Have a good ride on your CF when you can get the same weight with
an aluminum frame.


I don't believe age is what causes embrittlement in CFRP, but
exposure to UV light and contaminants that may attack the polymer
probably does.


James, you don't HAVE to believe it. All it means is that the curing
agents in the resins have to have a fairly large amount over the
ideal in order to harden in the time necessary to use on a production
line. And since there is more curing agent than resin it will
continue to cure for a VERY long time afterwards. Some chemists
believe that the curing agent is never "used up" but rather is always
present and hence will continue to harden the resin forever. But
experience has shown that after it reaches a certain point the
hardening slows a great deal.

But that SAME experience is showing that this hardening continues
into embrittlement after long enough.
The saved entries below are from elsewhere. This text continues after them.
(** When the new client cannot be made, nothing is sent again and the
    client of the module stays: the invocation ends with the error of the
    constructor. *)
Lemma redirect_without_client : forall run st i id input err endpoint e,
  control st <> Unmodelled ->
  nth_error (Fastq.running (q st)) i = Some (Putting id input false) ->
  is_permanent_redirect err = true ->
  Endpoint err = Some endpoint ->
  redirected_client endpoint (awsCredentials (options run)) = inl e ->
  step contentType beyond run st (Answer i (Some err)) =
  Some (settle contentType beyond run st i id (inl e)).
Proof.
  intros run st i id input err endpoint e Hc Hn Hr He Hclient.
  unfold step, uploadToS3_answer. rewrite Hn, Hr, He, Hclient.
  cbn [negb andb].
  destruct (control st); try reflexivity. contradiction Hc. reflexivity.
Qed.

(** The put after a redirect is not sent a second time: whatever error
    answers it, the invocation ends with that error. *)
Lemma retried_put_fails : forall run st i id input err,
  control st <> Unmodelled ->
  nth_error (Fastq.running (q st)) i = Some (Putting id input true) ->
  step contentType beyond run st (Answer i (Some err)) =
  Some (settle contentType beyond run st i id (inl (ServiceError err))).
Proof.
  intros run st i id input err Hc Hn.
  unfold step, uploadToS3_answer. rewrite Hn. cbn [negb andb].
  destruct (control st); try reflexivity. contradiction Hc. reflexivity.
Qed.

(** A failure that is not a permanent redirect ends the invocation with
    the error of the service. *)
Lemma other_failure_propagates : forall run st i id input retried err,
  control st <> Unmodelled ->
  nth_error (Fastq.running (q st)) i = Some (Putting id input retried) ->
  is_permanent_redirect err = false ->
  step contentType beyond run st (Answer i (Some err)) =
  Some (settle contentType beyond run st i id (inl (ServiceError err))).
Proof.
  intros run st i id input retried err Hc Hn Hr.
  unfold step, uploadToS3_answer. rewrite Hn, Hr, andb_false_r.
  destruct (control st); try reflexivity. contradiction Hc. reflexivity.
Qed.

End Redirect.

(** The redirect scenario of the specification: the endpoint names the
    region [eu-west-1]; the same put goes out again through a client bound
    to that region, and its acknowledgement completes the upload. *)
Lemma redirect_to_eu_west_1 :
  let rs := s3SpaUpload Example.mime Example.beyond Example.fs "/home/user"
              "root" "bucket" (Example.options_with None None) in
  let err := {| Code := Some "PermanentRedirect";
                Endpoint := Some "bucket.s3-eu-west-1.amazonaws.com" |} in
  redirectRegion "bucket.s3-eu-west-1.amazonaws.com" = Some "eu-west-1" /\
  option_map
    (fun st => (map (fun r => region (fst r)) (sent st), put_keys (sent st),
                uploadedS3Keys st, control st, unhandled st))
    (steps Example.mime Example.beyond (fst rs) (snd rs)
       [Answer 0 (Some err); Answer 0 None]) =
  Some ([None; Some "eu-west-1"], ["sub/dir/app.js"; "sub/dir/app.js"],
        ["sub/dir/app.js"], Returned, []).
Proof. vm_compute. split; reflexivity. Qed.

(** C2 at the endpoint of the legacy region: [bucket.s3.amazonaws.com]
    names no region, and the pattern matches it with an empty capture, which
    [??] does not replace by [us-east-1].  The constructor of the client
    refuses the empty region: no client replaces the old one, the put is
    not sent again, and the upload of the file ends with the error of the
    constructor. *)
Theorem redirect_to_legacy_endpoint :
  let rs := s3SpaUpload Example.mime Example.beyond Example.fs "/home/user"
              "root" "bucket" (Example.options_with None None) in
  let err := {| Code := Some "PermanentRedirect";
                Endpoint := Some "bucket.s3.amazonaws.com" |} in
  redirectRegion "bucket.s3.amazonaws.com" = Some "" /\
  (forall awsCredentials,
     redirected_client "bucket.s3.amazonaws.com" awsCredentials =
     inl RegionMissing) /\
  (forall awsCredentials input,
     uploadToS3_answer awsCredentials input false (Some err) =
     Finish (inl RegionMissing)) /\
  option_map
    (fun st => (option_map region (_s3client st),
                map (fun r => region (fst r)) (sent st),
                put_keys (sent st), uploadedS3Keys st))
    (step Example.mime Example.beyond (fst rs) (snd rs)
       (Answer 0 (Some err))) =
  Some (Some None, [None], ["sub/dir/app.js"], []).
Proof.
  cbv zeta.
  assert (Hregion : redirectRegion "bucket.s3.amazonaws.com" = Some "")
    by (vm_compute; reflexivity).
  assert (Hclient : forall awsCredentials,
            redirected_client "bucket.s3.amazonaws.com" awsCredentials =
            inl RegionMissing).
  { intro awsCredentials.
    pose proof (redirected_client_spec "bucket.s3.amazonaws.com"
                  awsCredentials) as H.
    rewrite Hregion in H. exact H. }
  split; [exact Hregion|]. split; [exact Hclient|]. split.
  - intros awsCredentials input. unfold uploadToS3_answer.
    cbn [negb andb is_permanent_redirect Code Endpoint String.eqb Ascii.eqb
         Bool.eqb].
    rewrite Hclient. reflexivity.
  - vm_compute. reflexivity.
Qed.

(** ** The bound on the worker invocations that are outstanding *)

Lemma length_remove_nth : forall (A : Type) (l : list A) i x,
  nth_error l i = Some x ->
  S (length (Fastq.remove_nth i l)) = length l.
Proof.
  induction l as [|y t IH]; intros i x H.
  - destruct i; discriminate H.
  - destruct i as [|i']; [reflexivity|].
    simpl in H |- *. rewrite (IH i' x H). reflexivity.
Qed.

Lemma length_replace_nth : forall (A : Type) (l : list A) i y,
  length (Fastq.replace_nth i y l) = length l.
Proof.
  induction l as [|x t IH]; intros i y; destruct i; simpl;
    try rewrite IH; reflexivity.
Qed.

Section Bound.

Variable contentType : string -> option string.
Variable beyond : string -> string -> bool.
Variable run : Run.

(** A worker invocation takes one more slot and changes nothing else of
    the queue. *)
Lemma invoke_worker_queue : forall st id filePath st',
  invoke_worker contentType beyond run st id filePath = Some st' ->
  exists job, q st' = Fastq.started (q st) job /\ control st' = control st.
Proof.
  intros st id filePath st' H. unfold invoke_worker, uploadToS3 in H.
  destruct (relative_key (dir run) filePath); [|discriminate H].
  destruct (put_params _ _ _ _ _ _ _ _); injection H as <-;
    eexists; split; reflexivity.
Qed.

Lemma push_within_limit : forall st filePath st',
  push contentType beyond run st filePath = Some st' ->
  within_limit (q st) ->
  within_limit (q st') /\
  Fastq.concurrency (q st') = Fastq.concurrency (q st).
Proof.
  intros st filePath st' H Hin. unfold push in H.
  destruct (Fastq.saturated (q st)) eqn:Hs.
  - injection H as <-. split; [exact Hin | reflexivity].
  - apply invoke_worker_queue in H. destruct H as (job & -> & _).
    unfold Fastq.saturated in Hs. rewrite Z.geb_leb in Hs.
    apply Z.leb_gt in Hs.
    unfold within_limit. cbn. rewrite length_app. cbn. split; [lia | reflexivity].
Qed.
Lemma out_indices_loop_exception sample dir σ e σ' :
  dir = parquet_dir args sample ∨ dir = pickles_dir args sample →
  path_exists fs dir = true →
  out_indices int fs dir σ = (inl e, σ') →
  loop_exception int args fs jdl_dict [sample] e.
Proof.
  intros Hdir Hex [[-> Hfs]|[[-> Hfs]|(entries & out & Hfs & Hout & -> & Hint)]]
    %out_indices_exception.
  - unfold path_exists in Hex. by rewrite Hfs in Hex.
  - simpl. exists sample. split_and!; [left|done..].
  - simpl. exists sample, dir, out, entries. split_and!; [left|done..].
Qed.

Lemma check_pickles_exception sample outs_parquet σ e :
  (check_pickles sample outs_parquet σ).1 = inl e →
  loop_exception int args fs jdl_dict [sample] e.
Proof.
  unfold CheckJobs.check_pickles.
  destruct (path_exists fs (pickles_dir args sample)) eqn:Hex; simpl; [|done].
  unfold mbind, M_bind.
  destruct (out_indices int fs (pickles_dir args sample) σ)
    as [[e'|op] σ1] eqn:E; simpl.
  - intros [= <-]. eapply out_indices_loop_exception; [by right|done..].
  - destruct (when _ _ σ1) as [[e'|[]] σ2] eqn:Ew.
    { unfold when in Ew. by destruct (negb (not_trigger args)). }
    unfold jdl_dict_get. destruct (jdl_dict !! sample) as [[n|]|] eqn:Hn; simpl.
    + by destruct (check_loop args running_jobs sample op outs_parquet
                     (Py.range n) σ2) as [t ->].
    + intros [= <-]. simpl. split; [done|]. exists sample. split; [left|done].
    + intros [= <-]. simpl. split; [left|done].
Qed.

Lemma check_sample_exception sample σ e :
  (check_sample sample σ).1 = inl e →
  loop_exception int args fs jdl_dict [sample] e.
Proof.
  unfold CheckJobs.check_sample, mbind, M_bind, print, emit. simpl.
  destruct (not_trigger args); [|apply check_pickles_exception].
  destruct (path_exists fs (parquet_dir args sample)) eqn:Hex; simpl.
  - match goal with
    | |- context [out_indices int fs _ ?σ1] =>
        destruct (out_indices int fs (parquet_dir args sample) σ1)
          as [[e'|oq] σ2] eqn:E; simpl
    end.
    + intros [= <-]. eapply out_indices_loop_exception; [by left|done..].
    + apply check_pickles_exception.
  - destruct (jdl_dict !! sample) as [[n|]|] eqn:Hn; simpl; [| |done].
    + by rewrite no_parquet_loop.
    + intros [= <-]. simpl. split; [done|]. exists sample. split; [left|done].
Qed.

(** A [TypeError] of the loop comes from the [range] of a sample whose
    expected count is a [np.float64]. *)
Lemma reconcile_TypeError samples σ message :
  (reconcile samples σ).1 = inl (TypeError message) →
  message = float64_not_integer
  ∧ ∃ k, k ∈ samples ∧ jdl_dict !! k = Some Np.Float64.
Proof.
  revert σ. induction samples as [|s samples IH]; intros σ; [done|].
  rewrite reconcile_cons.
  destruct (check_sample s σ) as [[e'|[]] σ1] eqn:E; simpl.
  - intros [= ->].
    destruct (check_sample_exception s σ (TypeError message))
      as (Hm & k & ->%list_elem_of_singleton & Hk); [by rewrite E|].
    split; [done|]. exists s. split; [left|done].
  - intros H. destruct (IH _ H) as (Hm & k & Hk & Hf).
    split; [done|]. exists k. split; [by right|done].
Qed.


End Loop.

(** ** Commands and summary of the whole script *)

Section WholeScript.

Variable int : string → option Z.
Variable args : arguments.
Variable fs : filesystem.

Lemma commands_app (t1 t2 : list event) :
  commands (t1 ++ t2) = commands t1 ++ commands t2.
Proof. apply omap_app. Qed.

Lemma resubmissions_app (l1 l2 : list string) :
  resubmissions args (l1 ++ l2)
  = resubmissions args l1 ++ resubmissions args l2.
Proof.
  unfold resubmissions. destruct (submit_missing args); [|done].
  apply fmap_app.
Qed.

Lemma resubmissions_nil : resubmissions args [] = [].
Proof. unfold resubmissions. by destruct (submit_missing args). Qed.

Lemma resubmits_refl σ : resubmits args σ σ.
Proof. exists []. by rewrite resubmissions_nil, !app_nil_r. Qed.

Lemma resubmits_trans σ1 σ2 σ3 :
  resubmits args σ1 σ2 → resubmits args σ2 σ3 → resubmits args σ1 σ3.
Proof.
  intros (n1 & M1 & C1) (n2 & M2 & C2). exists (n1 ++ n2).
  rewrite M2, M1, C2, C1, resubmissions_app. by rewrite !app_assoc.
Qed.

Lemma mirrors_ret {A} (a : A) : mirrors args (mret a).
Proof. intros σ. apply resubmits_refl. Qed.

Lemma mirrors_raise {A} (e : exn) : mirrors args (@raise A e).
Proof. intros σ. apply resubmits_refl. Qed.

Lemma mirrors_print line : mirrors args (print line).
Proof.
  intros σ. exists []. simpl.
  by rewrite commands_app, resubmissions_nil, !app_nil_r.
Qed.

Lemma mirrors_print_red line : mirrors args (print_red line).
Proof.
  intros σ. exists []. simpl.
  by rewrite commands_app, resubmissions_nil, !app_nil_r.
Qed.

Lemma mirrors_bind {A B} (m : M A) (k : A → M B) :
  mirrors args m → (∀ a, mirrors args (k a)) → mirrors args (m ≫= k).
Proof.
  intros Hm Hk σ. unfold mbind, M_bind. specialize (Hm σ).
  destruct (m σ) as [[e|a] σ']; simpl in *; [done|].
  eapply resubmits_trans; [done|]. apply Hk.
Qed.

Lemma mirrors_when b (m : M unit) : mirrors args m → mirrors args (when b m).
Proof. destruct b; simpl; auto using mirrors_ret. Qed.

Lemma mirrors_for {A} (l : list A) (body : A → M unit) :
  (∀ x, mirrors args (body x)) → mirrors args (for_ l body).
Proof.
  intros Hbody. induction l as [|x l IH]; simpl.
  - apply mirrors_ret.
  - apply mirrors_bind; auto.
Qed.
(** * The action-dispatch path of the runtime: callable container,
      parcel transport and coroutine run loop

    Three parts of the program are embedded here, each in a module
    of its own:

    - [Callable]: [function_base] and [basic_function] of
      [hpx/util/detail/basic_function.hpp], over an explicit store of
      containers and heap blocks;
    - [Parcelport]: [parcelport::send_parcel],
      [parcelport::send_pending_parcels], [handle_read_completion] and
      [call_for_each] of [src/runtime/parcelset/parcelport.cpp], as
      state-passing code that records its outward effects in a trace;
    - [Coroutine]: [reset_self_on_exit] and
      [coroutine_impl::operator()] of the coroutine implementation
      file.

    [Parcelport] also embeds [parcelport::run], [parcelport::stop] and
    the destructor, over the members they touch and a trace of their
    own.

    The definitions come first, the theorems follow. *)

From stdpp Require Import gmap strings list fin_maps.

Open Scope N_scope.

(* ===================================================================== *)
(** * Type-erased callable container *)
(* ===================================================================== *)

Module Callable.

(** ** Values stored in a container *)

(** The overloads of [is_empty_function] select on the static kind of
    the argument: a function pointer, a pointer to member, another
    function wrapper, or anything else. *)
Inductive kind :=
| function_pointer
| member_pointer
| function_wrapper
| function_object.

(** A C++ type [T] that can be stored: its name, its kind and
    [sizeof(T)]. *)
Record ctype := CType {
  ty_name : string;
  ty_kind : kind;
  ty_size : N
}.

#[global] Instance kind_eq_dec : EqDecision kind.
Proof. solve_decision. Defined.

#[global] Instance ctype_eq_dec : EqDecision ctype.
Proof. solve_decision. Defined.

(** A value [f] of type [c_type f].  [c_null] says that a pointer is
    [nullptr], or that a wrapped function is empty; [c_data] stands for
    the rest of the value. *)
Record callable := MkCallable {
  c_type : ctype;
  c_null : bool;
  c_data : N
}.

#[global] Instance callable_eq_dec : EqDecision callable.
Proof. solve_decision. Defined.

(** [std::size_t] is taken to be 64 bits wide, [sizeof(void* )] to be 8. *)
Definition size_max : N := 2 ^ 64 - 1.
Definition sizeof_void_ptr : N := 8.
Definition function_storage_size : N := 3 * sizeof_void_ptr.

Definition sizeof_ (T : ctype) : N := ty_size T mod 2 ^ 64.

(** [is_empty_function(F* fp)], [is_empty_function(T C::*mp)],
    [is_empty_function_impl(function_base const* f)] and
    [is_empty_function_impl(...)]. *)
Definition is_empty_function (f : callable) : bool :=
  match ty_kind (c_type f) with
  | function_pointer => c_null f
  | member_pointer => c_null f
  | function_wrapper => c_null f
  | function_object => false
  end.

(** ** Pointers *)

(** [vtable const*]: null, the table returned by
    [get_empty_function_vtable<vtable>()], or the table returned by
    [get_vtable<T>()]. *)
Inductive vtable_ptr :=
| VNull
| VEmpty
| VOf (T : ctype).

#[global] Instance vtable_ptr_eq_dec : EqDecision vtable_ptr.
Proof. solve_decision. Defined.

(** [void*]: null, the address of the inline [storage] of the container
    at address [c], or the address of a heap block. *)
Inductive ptr :=
| Null
| Storage (c : N)
| Heap (a : N).

#[global] Instance ptr_eq_dec : EqDecision ptr.
Proof. solve_decision. Defined.

(** Modelled from the spec: the tables themselves are declared in
    [vtable.hpp] and [empty_function.hpp], which are not among the
    sources.  The table for the empty state is "a fixed sentinel shared
    by all instances"; the table of a type is one object per type. *)
Definition get_empty_function_vtable : vtable_ptr := VEmpty.
Definition get_vtable (T : ctype) : vtable_ptr := VOf T.

(** The payload type behind the sentinel: "trivial and empty". *)
Definition empty_function_type : ctype :=
  CType "empty_function" function_object 1.

(** ** The container and the store *)

(** [function_base] and, for the serializable variant, the extra
    member [serializable_vptr] of [basic_function].  [storage] holds the
    payload that lives in the inline buffer, if any.  A
    [serializable_function_vtable] instance is identified by its type,
    [None] is [nullptr]. *)
Record basic_function := BasicFunction {
  vptr : vtable_ptr;
  object : ptr;
  storage : option callable;
  serializable_vptr : option ctype
}.

(** Containers by address, live heap payloads by address, the set of
    allocated heap blocks, and the next address [operator new] hands
    out. *)
Record mem := Mem {
  objs : gmap N basic_function;
  heap : gmap N callable;
  blocks : gset N;
  next_addr : N
}.


Inductive exn :=
| bad_function_call
| unknown_callable_type (name : string).

(** Result of running a piece of code: a value, an exception, or
    undefined behaviour ([Undef]): a call through a null table, a failed
    [HPX_ASSERT], [delete] of something that is not a heap block, or the
    use of a container that was never constructed. *)
Inductive res (A : Type) :=
| Val (a : A) (m : mem)
| Exn (e : exn) (m : mem)
| Undef.

Arguments Val {A} a m.
Arguments Exn {A} e m.
Arguments Undef {A}.

Definition M (A : Type) : Type := mem → res A.

Definition ret {A} (a : A) : M A := λ m, Val a m.

Definition bind {A B} (c : M A) (k : A → M B) : M B :=
  λ m, match c m with
       | Val a m' => k a m'
       | Exn e m' => Exn e m'
       | Undef => Undef
       end.

Definition throw {A} (e : exn) : M A := λ m, Exn e m.
Definition undef {A} : M A := λ _, Undef.

Notation "x <- c ;; k" := (bind c (λ x, k))
  (at level 100, c at next level, right associativity).
Notation "c ;;; k" := (bind c (λ _, k))
  (at level 100, right associativity).

Definition HPX_ASSERT (b : bool) : M unit :=
  if b then ret tt else undef.

(** *** Member access *)

Definition get_fn (c : N) : M basic_function :=
  λ m, match objs m !! c with
       | Some fb => Val fb m
       | None => Undef
       end.

Definition put_fn (c : N) (fb : basic_function) : M unit :=
  λ m, Val tt (Mem (<[c := fb]> (objs m)) (heap m) (blocks m) (next_addr m)).

Definition get_vptr (c : N) : M vtable_ptr := fb <- get_fn c ;; ret (vptr fb).
Definition get_object (c : N) : M ptr := fb <- get_fn c ;; ret (object fb).
Definition get_storage (c : N) : M (option callable) :=
  fb <- get_fn c ;; ret (storage fb).
Definition get_serializable_vptr (c : N) : M (option ctype) :=
  fb <- get_fn c ;; ret (serializable_vptr fb).

Definition set_vptr (c : N) (v : vtable_ptr) : M unit :=
  fb <- get_fn c ;;
  put_fn c (BasicFunction v (object fb) (storage fb) (serializable_vptr fb)).

Definition set_object (c : N) (p : ptr) : M unit :=
  fb <- get_fn c ;;
  put_fn c (BasicFunction (vptr fb) p (storage fb) (serializable_vptr fb)).

Definition set_storage (c : N) (s : option callable) : M unit :=
  fb <- get_fn c ;;
  put_fn c (BasicFunction (vptr fb) (object fb) s (serializable_vptr fb)).

Definition set_serializable_vptr (c : N) (s : option ctype) : M unit :=
  fb <- get_fn c ;;
  put_fn c (BasicFunction (vptr fb) (object fb) (storage fb) s).

(** *** Memory behind a [void*] *)

(** The payload found at [p]; [None] when no object lives there. *)
Definition read_at (p : ptr) : M (option callable) :=
  match p with
  | Null => undef
  | Storage c => get_storage c
  | Heap a => λ m, Val (heap m !! a) m
  end.

Definition write_at (p : ptr) (v : option callable) : M unit :=
  match p with
  | Null => undef
  | Storage c => set_storage c v
  | Heap a =>
      λ m, Val tt (Mem (objs m)
                       (match v with
                        | Some x => <[a := x]> (heap m)
                        | None => delete a (heap m)
                        end)
                       (blocks m) (next_addr m))
  end.

(** [::new (buffer) T(...)]: the object now lives at [buffer], and the
    expression has the value [buffer]. *)
Definition placement_new (buffer : ptr) (v : option callable) : M ptr :=
  write_at buffer v ;;; ret buffer.

(** [vtable::get<T>(p).~T()]. *)
Definition destroy_at (p : ptr) : M unit := write_at p None.

Definition operator_new : M ptr :=
  λ m, Val (Heap (next_addr m))
           (Mem (objs m) (heap m) ({[next_addr m]} ∪ blocks m)
                (N.succ (next_addr m))).

Definition operator_delete (p : ptr) : M unit :=
  match p with
  | Heap a =>
      λ m, if decide (a ∈ blocks m)
           then Val tt (Mem (objs m) (delete a (heap m))
                            (blocks m ∖ {[a]}) (next_addr m))
           else Undef
  | _ => undef
  end.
There are NO OTHER resins that
offer the characteristics of epoxy or polyesters.

Though you're free to invent a new chemistry.


Actually, if the resin is not fully cross linked during the
manufacturing process, i.e. there are unlinked covalent chemical bonds
as per your posit, that is what can lead to fatigue failure.

https://cyclingtips.com/2015/08/what...-carbon-frame/

But you are free to imagine other worlds where your dreams are reality.